Hehehehe tu te rappelles quand je t'avais dit (il y a fort longtemps maintenant) que je t'aiderai à te muscler ? Bah voilà. Il n'est pas de pluie suffisamment forte pour m'arrêter !
Blague à part : je trouve ça fou que tu aies vécu si physiquement cette histoire. Je trouve ça fascinant ! Et incroyable qu'un truc que j'ai écrit puisse faire cet effet-là.
J'avais pas forcément pensé au terme "onirique" avant que tu le dises, pour moi c'était juste "nébuleux" et "nimporte quoi", mais "onirique" c'est la façon jolie de le dire xD C'est drôle car jamais j'aurais cru que j'écrirais un truc onirique un jour, ça me paraissait pas mon truc, finalement ça s'est fait à l'insu de mon plein gré...

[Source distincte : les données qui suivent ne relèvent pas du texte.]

(** The bytes buffered for the partition and those of [rs] fit an int32. *)
Definition buffer_room (l : ObjectLog) (s : Storage OS IS) (rs : list (list byte)) : Prop :=
  zlen (bytes_of_string (ol_topic l)) < 2 ^ 16 /\ in_int 32 (ol_partition l) /\
  zlen (pendingData s (okey l)) + zlen (concat rs) < 2 ^ 31.

Definition object_takes (b : ObjectLog * Storage OS IS) (x : list byte) : Prop :=
  buffer_room b.1 b.2 [x] /\ ol_next b.1 + RecordCount (headerOf x) < 2 ^ 63.
Definition object_fits (b : ObjectLog * Storage OS IS) (rs : list (list byte)) : Prop := buffer_room b.1 b.2 rs.
Definition object_outage (b : ObjectLog * Storage OS IS) (er : error) : Prop :=
  exists r, r ∈ refsFor (st_index b.2) (ol_topic b.1) (ol_partition b.1) /\
    osGet (st_store b.2) (sr_Key r) (sr_Position r) (sr_Length r) = inr er.

Lemma pendingData_holds s l o n bss pbs : log_holds s l o n bss pbs -> pendingData s (okey l) = concat pbs.
Proof.
  intros [[(m & _ & _ & _ & Hp) _] _ _]. unfold pendingData. destruct (st_pending s !! _); [by destruct Hp as (_ & -> & _)|by subst pbs].
Qed.

Lemma buffer_log_room l s bss pbs o n x rs count : log_holds s l o n bss pbs -> buffer_room l s (x :: rs) ->
  ol_next l + count < 2 ^ 63 -> log_room l pbs x count.
Proof.
  intros Hl (Ht & Hp & Hb) Hc. rewrite (pendingData_holds _ _ _ _ _ _ Hl) in Hb.
  cbn [concat] in Hb. rewrite zlen_app in Hb. pose proof (zlen_nonneg (concat rs)). split; try done. lia.
Qed.

#[export] Program Instance object_laws : BackendLaws wres (ObjectLog * Storage OS IS) := {
  fine := WOk; holds := object_holds; takes := object_takes; fits := object_fits; outage := object_outage }.
Next Obligation.
  intros [l s] o n bs (bss & pbs & [Hp [Hn He Hh] Hr] & <-). cbn in *. split_and!; try done; [by eapply part_chained|lia..].
Qed.
Next Obligation.
  intros [l s] o n bs x (bss & pbs & Hl & <-) Hx [Hb Hc]. pose proof (buffer_log_room _ _ _ _ _ _ _ _ _ Hl Hb Hc) as Hroom.
  destruct (object_Append _ _ _ _ _ _ _ Hl Hx Hroom) as (x' & l' & s' & H1' & _ & H2' & _ & _ & H3' & _).
  exists (l', s'), x'. cbn in *. rewrite H1'. split_and!; [done|done|]. exists bss, (pbs ++ [x']). split; [exact H3'|].
  unfold contents. by rewrite app_assoc.
Qed.
Next Obligation.
  intros [l s] [l' s'] o n bs e x z er (bss & pbs & [Hp Hh Hr] & <-). cbn in *. unfold Objects.Append.
  destruct (patchBatch x _) as [x'| |]; cbn [mbind go_bind]; [|done..]. destruct (ParseHeader x') as [h [er'|]].
  { intros [= <- <- <- <-]. by exists bss, pbs. }
  unfold storage_append. destruct (wal_append e _ _) as [w [er'|]]; [|done]. intros [= <- <- <- <-].
  exists bss, pbs. split; [|done]. split; [by eapply part_rep_frame|done|done].
Qed.
Next Obligation.
  intros [l s] o n bs x rs (bss & pbs & Hl & <-) Hat Hb.
  assert (log_room l pbs x (next_of x - n)) as Hroom.
  { apply (buffer_log_room _ _ _ _ _ _ _ rs _ Hl Hb). rewrite (ho_next _ _ _ (lh_handle _ _ _ _ _ _ Hl)). pose proof (ba_span _ _ Hat). cbn. lia. }
  destruct (object_AppendReplica _ _ _ _ _ _ _ Hl Hat Hroom) as (l' & s' & H1' & H2' & _ & H3' & H4' & Ht & Hp & _).
  exists (l', s'). cbn in *. split_and!; [done| | |done].
  - exists bss, (pbs ++ [x]). split; [exact H3'|]. unfold contents. by rewrite app_assoc.
  - destruct Hb as (G1 & G2 & G3). unfold object_fits, buffer_room. cbn [fst snd] in *.
    rewrite (pendingData_holds _ _ _ _ _ _ H3'), Ht, Hp. rewrite (pendingData_holds _ _ _ _ _ _ Hl) in G3.
    cbn [concat] in G3. rewrite concat_app. cbn [concat]. rewrite app_nil_r. rewrite !zlen_app in *. split_and!; try done. lia.
Qed.
Next Obligation.
  intros [l s] [l' s'] o n bs e x rs z r (bss & pbs & [Hp Hh Hr] & <-) Hat Hf. cbn in *. unfold Objects.AppendReplica, storage_append.
  rewrite (batch_wf_header x) by apply Hat. rewrite (ho_next _ _ _ Hh), (ba_base _ _ Hat), Z.ltb_irrefl.
  destruct e as [|k]; cbn [wal_append]; intros [= <- <- <- <-]; [done|].
  split_and!; [|done|done]. exists bss, pbs. split; [|done]. split; [by eapply part_rep_frame|done|done].
Qed.
Next Obligation.
  intros [l s] o n bs e x (bss & pbs & [_ [Hn _ _] _] & _) Hw Hlt. cbn [bAppendReplica object_backend fst snd] in *. unfold Objects.AppendReplica.
  rewrite batch_wf_header, Hn by done. by ltb_true.
Qed.
Next Obligation.
  intros [l s] o n bs e x (bss & pbs & [_ [Hn _ _] _] & _) Hw Hlt. cbn [bAppendReplica object_backend fst snd] in *. unfold Objects.AppendReplica.
  rewrite batch_wf_header, Hn by done. ltb_false. by ltb_true.
Qed.
Next Obligation.
  intros [l s] o n bs off max (bss & pbs & Hl & <-) Hmax. cbn [fst snd] in *.
  destruct (object_Read _ _ _ _ _ _ off max Hl Hmax) as (G1 & G2 & G3). split_and!; [done|done|]. intros Hin.
  destruct (G3 Hin) as [(r & er & Hr & Hg & Hrd)|Hrun]; [left; exists er; split; [by exists r|done]|by right].
Qed.
Next Obligation.
  intros [l s] o n bs ts (bss & pbs & Hl & <-) Hout. cbn [fst snd] in *.
  destruct (offsetForTimestamp_spec _ _ _ _ _ _ _ ts (lh_part _ _ _ _ _ _ Hl)) as [(r & er & Hr & Hg & _)|Ht].
  - exfalso. apply (Hout er). by exists r.
  - cbn. unfold Objects.OffsetForTimestamp. by rewrite Ht.
Qed.
Next Obligation.
  intros [l s] o n bs h rs (bss & pbs & [Hp [Hn He Hh] Hr] & <-) Hf. cbn in *. unfold Objects.SetHighWatermark, setNext. rewrite Hn.
  split_and!.
  - exists bss, pbs. split; [|done]. split; [|split|done]; cbn;
      repeat match goal with |- context [if ?b then _ else _] => destruct b eqn:? end; cbn; try done; lia.
  - unfold object_fits, buffer_room in *. cbn [fst snd] in *. by destruct (ol_hwm l <? _).
  - destruct (Z.ltb_spec n h); [destruct (Z.ltb_spec (ol_hwm l) n)|destruct (Z.ltb_spec (ol_hwm l) h)]; cbn; lia.
Qed.
Next Obligation.
  intros [l s] o n bs (bss & pbs & [Hp [Hn He Hh] Hr] & Hc). exists bss, pbs. split; [|done]. by split.
Qed.
Next Obligation. intros [l s] o n bs ok Hh. exact Hh. Qed.

End ObjectBackend.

Je te félicite pour ton lâcher-prise ! Surtout qu'il m'a eu l'air nécessaire pour que tu puisses vraiment profiter du texte. J'avoue que je ne suis pas peu fier de t'avoir prise par surprise !
Effectivement, je me suis éclaté avec les tournures, j'ai juste essayé de pas faire des phrases trop, trop longues x)
Ton interprétation correspond à ce que j'avais imaginé. Est-ce que tu arrives à comprendre qui est ce second personnage par rapport à liu narrateurice ? (oui je teste ton interprétation 0:-) )
Merci du fond du coeur pour ta lecture et ton retour !
Plein de bisous !
Isapass
Posté le 04/09/2022
Alors dans mon interprétation, je me suis dit que le second perso était un.e inconnu.e avec qui ça avait fait tilt, mais je suppose que si tu me poses la question, ça doit être plus subtile ! Du coup, je ne sais pas.
Tac
Posté le 13/09/2022
C'est effectivement encore plus subtil :') Mais j'avais tellement peur que ce soit évident que j'ai préféré aller dans le nébuleux. Faudra que je réfléchisse à améliorer peut-être !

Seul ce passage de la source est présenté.